The blacksmith, who also was a wheelwright, later showed Don Werner the wagons he had.

Seeing his interest, he said, “If you really want to learn, go to the Amish, up in Springfield.”

So they went and spent a day with the people whose way of life depends on the animal-driven vehicles.

It didn’t take long for Don Werner, an electrician, to glean what he could from the Amish. In 1988, he made his first wagon using tools bought at various sales and given to him by friends and family.

“A lot of the tools (we use) are just like what they would’ve had in the 1800s,” says Connie Werner, standing in the wheel shop, which is like a portal back to that time.

“In fact, those tools last a lot longer than the modern ones,” she says. “They’re more dependable, they’re stronger, they don’t break down as easy.”

Lots of demand

After Don Werner built his first wagon and won the grand prize at a wagon show in Marysville, word of his work began to spread.

One of the first wagons Don Werner made sits on a trailer at his home in Horton.

He was still working as a commercial electrician, commuting to and from Kansas City each day and working in his shop at night when the National Oregon/California Trail Center in Montpelier, Idaho, contacted him to make wagons for its living history museum.

A leave of absence and seven wagons later, he began building wagons full time.

Today, Don Werner estimates that he has produced roughly 180 to 200 wagons for customers in 40 states, Canada and Japan. In between his wagon making, he also restores various horse-drawn vehicles and makes and repairs wheels.

In the old days, the top of a wagon, or box, was typically made out of poplar, but today, Don Werner uses oak. He uses hickory wood, which has a straight grain, in his wagon wheels because of its flexibility over rough terrain.

“We like to start building the wheels first, then the undercarriage or the running gear, so we can build the box on top of that,” Don Werner says.

The Werners have taken their wagons on several wagon trains over the years.

“When we go on these, we travel virgin prairie over the actual trails,” Connie Werner says.

There and at various wagon and buggy shows, they have met like-minded historians, including John McCoy.
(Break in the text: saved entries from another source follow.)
(* ===== verification/DataStream.v ===== *)
(** * Data streams (src/t38modem/pmutils.h, src/t38modem/pmutils.cxx)

    The byte pipes between the modem's engines: a [DataStream] is a queue of
    chunks of 256 octets, with a pointer to the chunk being read and one to the
    chunk being written, which may be the same chunk.  The chunks live in a heap,
    so that the sharing, and the freeing of chunks, are the code's. *)
From stdpp Require Import gmap.
From S2P Require Import Prelude.

(** ** Definitions *)

Definition CHUNK_SIZE : Z := 256.

(** The array, and the places where reading and writing go on. *)
Record ChunkStream := {
  chunk_data : list Z;
  first : Z;
  last : Z;
}.

#[export] Instance eta_chunk : Eta ChunkStream := fun c =>
  Build_ChunkStream (chunk_data c) (first c) (last c).

(** [mem] is what the array holds when the chunk is allocated. *)
Definition new_chunk (mem : list Z) : ChunkStream := {| chunk_data := mem; first := 0; last := 0 |}.

(** The octets taken, [None] for the C++'s [-1] (the chunk is full). *)
Definition chunk_write (c : ChunkStream) (buf : list Z) : option Z * ChunkStream :=
  let len := CHUNK_SIZE - last c in
  if len =? 0 then (None, c)
  else
    let len := if zlen buf <? len then zlen buf else len in
    (Some len, c <| chunk_data := memcpy (chunk_data c) (last c) (take (Z.to_nat len) buf) |>
                 <| last := last c + len |>).

(** The octets read, [None] for [-1] (the chunk is read to its end). *)
Definition chunk_read (c : ChunkStream) (count : Z) : option (list Z) * ChunkStream :=
  if CHUNK_SIZE =? first c then (None, c)
  else
    let len := last c - first c in
    let len := if count <? len then count else len in
    (Some (slice (chunk_data c) (first c) len), c <| first := first c + len |>).

Abbreviation chunk_id := positive.

(** [heap] holds the chunks allocated and not yet deleted; [next_id] is what
    the next [new] returns. *)
Record DataStream := {
  firstBuf : option chunk_id;
  bufQ : list chunk_id;
  lastBuf : option chunk_id;
  busy : Z;
  threshold : Z;
  eof : bool;
  diag : Z;
  heap : gmap chunk_id ChunkStream;
  next_id : chunk_id;
}.

#[export] Instance eta_stream : Eta DataStream := fun s =>
  Build_DataStream (firstBuf s) (bufQ s) (lastBuf s) (busy s) (threshold s) (eof s) (diag s)
    (heap s) (next_id s).

Definition DataStream_new (threshold : Z) : DataStream :=
  {| firstBuf := None; bufQ := []; lastBuf := None; busy := 0; threshold := threshold;
     eof := false; diag := 0; heap := ∅; next_id := 1%positive |}.

(** The allocator: what a new chunk's array holds. *)
Section stream.
Context (fresh_mem : list Z).

(** [if (!lastBuf) ...]: a new chunk at the end of the queue. *)
Definition ensure_last (s : DataStream) : DataStream :=
  match lastBuf s with
  | Some _ => s
  | None =>
      s <| lastBuf := Some (next_id s) |>
        <| bufQ := bufQ s ++ [next_id s] |>
        <| heap := <[next_id s := new_chunk fresh_mem]> (heap s) |>
        <| next_id := Pos.succ (next_id s) |>
  end.

(** The rest of a turn of the loop of [PutData], which goes on with [loop];
    [None] stands for an access to a deleted chunk. *)
Definition write_turn (loop : DataStream -> list Z -> Z -> option (Z * DataStream)) (s : DataStream)
    (buf : list Z) (done_ : Z) : option (Z * DataStream) :=
  id ← lastBuf s;
  c ← heap s !! id;
  let '(len, c) := chunk_write c buf in
  let s := s <| heap := <[id := c]> (heap s) |> in
  match len with
  | None => loop (s <| lastBuf := None |>) buf done_
  | Some len => loop s (drop (Z.to_nat len) buf) (done_ + len)
  end.

(** A turn either writes an octet at least, or leaves a full chunk. *)
Fixpoint put_loop (fuel : nat) (s : DataStream) (buf : list Z) (done_ : Z) : option (Z * DataStream) :=
  match buf, fuel with
  | [], _ => Some (done_, s)
  | _, O => None
  | _, S fuel => write_turn (put_loop fuel) (ensure_last s) buf done_
  end.

(** Two turns are enough for each octet. *)
Definition PutData (s : DataStream) (buf : list Z) : option (Z * DataStream) :=
  if eof s then Some (-1, s)
  else
    '(done_, s) ← put_loop (2 * length buf) s buf 0;
    Some (done_, s <| busy := busy s + done_ |>).

(** [if (!firstBuf) firstBuf = bufQ.Dequeue()] *)
Definition ensure_first (s : DataStream) : DataStream :=
  match firstBuf s, bufQ s with
  | None, id :: q => s <| firstBuf := Some id |> <| bufQ := q |>
  | _, _ => s
  end.

(** The rest of a turn of the loop of [GetData], which goes on with [loop]; it
    ends with the octets read. *)
Definition read_turn (loop : DataStream -> Z -> option (list Z * DataStream)) (s : DataStream)
    (count : Z) : option (list Z * DataStream) :=
  match firstBuf s with
  | None => Some ([], s <| lastBuf := None |>)
  | Some id =>
      c ← heap s !! id;
      let '(out, c) := chunk_read c count in
      match out with
      | None => loop (s <| heap := base.delete id (heap s) |> <| firstBuf := None |>) count
      | Some l =>
          let s := s <| heap := <[id := c]> (heap s) |> in
          if zlen l =? 0 then Some ([], s)
          else
            '(rest, s) ← loop s (count - zlen l);
            Some (l ++ rest, s)
      end
  end.

(** A turn reads an octet at least, or deletes a chunk, or is the last one. *)
Fixpoint get_loop (fuel : nat) (s : DataStream) (count : Z) : option (list Z * DataStream) :=
  if count =? 0 then Some ([], s)
  else
    match fuel with
    | O => None
    | S fuel => read_turn (get_loop fuel) (ensure_first s) count
    end.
“After going on a wagon train and jacking the wagon up every 30 miles to grease the hubs,” Connie Werner says, “we were talking about there has to be an easier way so you don’t have to take the wheel off.”

The Real McCoy

The Werners and McCoy put their heads together and the Real McCoy hub insert was born.

“I told them that there was an easier way to do that,” says McCoy, who used to restore and build stagecoaches. “(The insert) goes in the hub and we put tapered roller bearings in it.”

The bearings are pre-greased, he says, preventing constant stops and awkward wheel removal along the prairie.

In addition to experiencing the trials of vehicle maintenance on the open trail, the Werners also have witnessed the trauma of wheel breaks, wrecked stagecoaches and skittish horses.

Connie Werner said they discovered people could get hurt on wagon trains as easily today as they did several decades ago.

“We had one girl, who was an experienced rider, whose horse reared up and her saddle horn went into her gut,” she said.

On their first wagon train, family and friends drove by to check on them.

“People just thought we were nuts,” she says. “We didn’t ask them to, but they just came and checked on us.”

Connie Werner once went on a wagon train so cold that she returned home with frostbitten toes and fingers.

Not realizing how cold it really was at the time, the 1840s re-enactor told herself, “Just buck up, your pioneer sisters went through this.”

The Werners’ customers are just as serious, she says. Dr. Roy Hall, who has had his buggy restored by the Werners, uses his vehicle for rounds in and around Holton, Kan.

And like his customers, Don Werner doesn’t intend to hang his tools up any time soon.

“As long as the Lord will let us,” he says, he will continue. “They’ll probably have to carry me out of the shop, I s’pose.”

Until then, he will continue to show people that craftsmanship and the pioneer spirit exist more than a century after the first wagons headed west.